Tetapi Anda harus memadukannya untuk mensurvei semua yang berpotensi ingin dilihat oleh pembaca, lalu mencari struktur logika yang menyatukannya di seluruh template standar yang akan dengan mudah diterapkan ke SEMUA topik atau kata kunci seperti yang Anda teliti ini.

Berikut adalah contoh sederhana tentang bagaimana subjudul artikel Anda dalam templat konten "bagaimana caranya" dapat terlihat:

contoh templat konten "cara"

Struktur ini akan sangat memudahkan penulis untuk menyempurnakan garis besar yang terperinci — sekali lagi, lebih cepat, lebih mudah, dan lebih akurat — yang pada saat yang sama akan membuat hidup editor Anda jauh lebih mudah (karena mereka sedang belajar cara mengedit satu artikel template dan pemahaman yang lebih baik di mana penulis dapat atau tidak dapat menyimpang dari skrip).

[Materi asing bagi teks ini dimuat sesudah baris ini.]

(** Encoding a non-empty table of parameters whose names differ
    beyond case and parsing the result gives the same table back. *)
Theorem form_encode_parse {H : Httpd} {HS : HttpdSpec H} (t : table) :
  t <> [] ->
  Forall (fun kv => str_forall nonnul kv.1 = true /\ str_forall nonnul kv.2 = true) t ->
  (forall l1 kv l2, t = l1 ++ kv :: l2 -> forall kv', In kv' l1 -> strcaseeq kv'.1 kv.1 = false) ->
  exists data, oidc_http_form_encoded_data (Some t) = Some data /\
    oidc_util_read_form_encoded_params [] (Some data) = Some (true, t).
Proof.
  intros Hne Hn Hd. destruct t as [|kv t]; [done|].
  exists (join "&" (map oidc_http_add_form_url_encoded_param (kv :: t))). split; [done|].
  unfold oidc_util_read_form_encoded_params, oidc_util_read_form_encoded_params_impl.
  rewrite words_join by (pose proof (join_length (kv :: t)); cbn [length] in *; lia).
  cbn [mbind option_bind]. rewrite params_loop_encoded by done. done.
Qed.

Lemma form_encode_parse_witness :
  exists data, oidc_http_form_encoded_data (Some [("code", "a&b"); ("state", "")]) = Some data /\
    oidc_util_read_form_encoded_params (H:=HttpdModel.httpd) [] (Some data)
      = Some (true, [("code", "a&b"); ("state", "")]).
Proof.
  apply (form_encode_parse (H:=HttpdModel.httpd) [("code", "a&b"); ("state", "")]);
    [discriminate|repeat constructor|].
  intros [|kv1 [|kv2 [|? ?]]] kv l2 E kv' Hin; simplify_eq/=; try done.
  destruct Hin as [<-|[]]. reflexivity.
Defined.

(** What the authentication handler prepares is what the content handler
    sends, all of it and with its content type, whatever was prepared before, and the
    request passes the authorisation phase in between. *)
Theorem content_prep_send (r : request) (data content_type : string) :
  zlen data <= INT_MAX ->
  exists r', oidc_util_http_content_prep r (Some data) (zlen data) (Some content_type) = (0, r') /\
    r_user r' = Some "" /\ oidc_request_state_get r' OIDC_REQUEST_STATE_KEY_HTTP = Some "" /\
    oidc_util_http_content_send true r' = (0, r', (Some content_type, data)).
Proof.
  intros Hlen. eexists. split; [done|]. split; [done|].
  assert (Hz : 0 <= zlen data) by (unfold zlen; lia).
  unfold oidc_util_http_content_send, oidc_util_http_send, oidc_request_state_get, state_replace.
  assert (Hdl : forall m : gmap string string, _oidc_str_to_int (r_state (state_replace (with_state m r) "data_len"
      (if zlen data =? 0 then None else Some (pretty (zlen data)))) !! "data_len") 0 = zlen data).
  { intros m. unfold state_replace, oidc_request_state_set. destruct (Z.eqb_spec (zlen data) 0) as [E|E]; cbn.
    - by rewrite lookup_delete_eq.
    - rewrite lookup_insert_eq. apply str_to_int_pretty. lia. }
  split; [by simplify_map_eq|].
  destruct (zlen data =? 0) eqn:E; unfold oidc_request_state_set in *; cbn in *; simplify_map_eq.
  - apply Z.eqb_eq in E. destruct data; [done|]. unfold zlen in E. simpl in E. lia.
  - rewrite str_to_int_pretty by lia. unfold zlen. rewrite Nat2Z.id, str_take_self. done.
Qed.

Lemma content_prep_send_witness :
  exists r', oidc_util_http_content_prep demo_request (Some "hi") 2 (Some "text/html") = (0, r') /\
    r_user r' = Some "" /\ oidc_request_state_get r' OIDC_REQUEST_STATE_KEY_HTTP = Some "" /\
    oidc_util_http_content_send true r' = (0, r', (Some "text/html", "hi")).
Proof. apply (content_prep_send demo_request "hi" "text/html"). vm_compute. discriminate. Defined.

Kesimpulan: Subjudul yang baik menghasilkan konten yang baik.

Subpos adalah tulang punggung konten Anda.

Mereka membantu menciptakan struktur yang memudahkan pembaca untuk memahami konten Anda yang sebenarnya.

Dengan kata lain, subpos yang baik mencapai beberapa tujuan pada saat yang sama:

  • Membantu meningkatkan pemahaman membaca
  • Menarik perhatian pembaca dengan membujuk mereka untuk membaca lebih banyak, lebih lama
  • Potensi untuk peringkat lebih tinggi di mesin pencari
  • Lebih banyak konsistensi di semua konten yang Anda hasilkan
  • Penulis yang memberi makan dengan tepat dengan apa yang mereka butuhkan untuk menulis
  • Mempermudah editor untuk mengedit dengan benar (melalui pedoman yang konsisten)
  • Meningkatkan kualitas konten yang Anda dapatkan dari penulis yang kurang berpengalaman atau lebih murah

Jadi mereka mungkin merasa seperti renungan. Mereka mungkin tampak cukup sederhana di permukaan.

Tapi subjudul yang baik benar-benar dapat menjadi komponen make-or-break apakah konten Anda ditemukan, dibaca, ditindaklanjuti, dan menghasilkan ROI atas uang atau waktu Anda.

Atau apakah itu terkubur di lubang hitam Internet yang luas dengan semua konten tidak efektif lainnya di luar sana.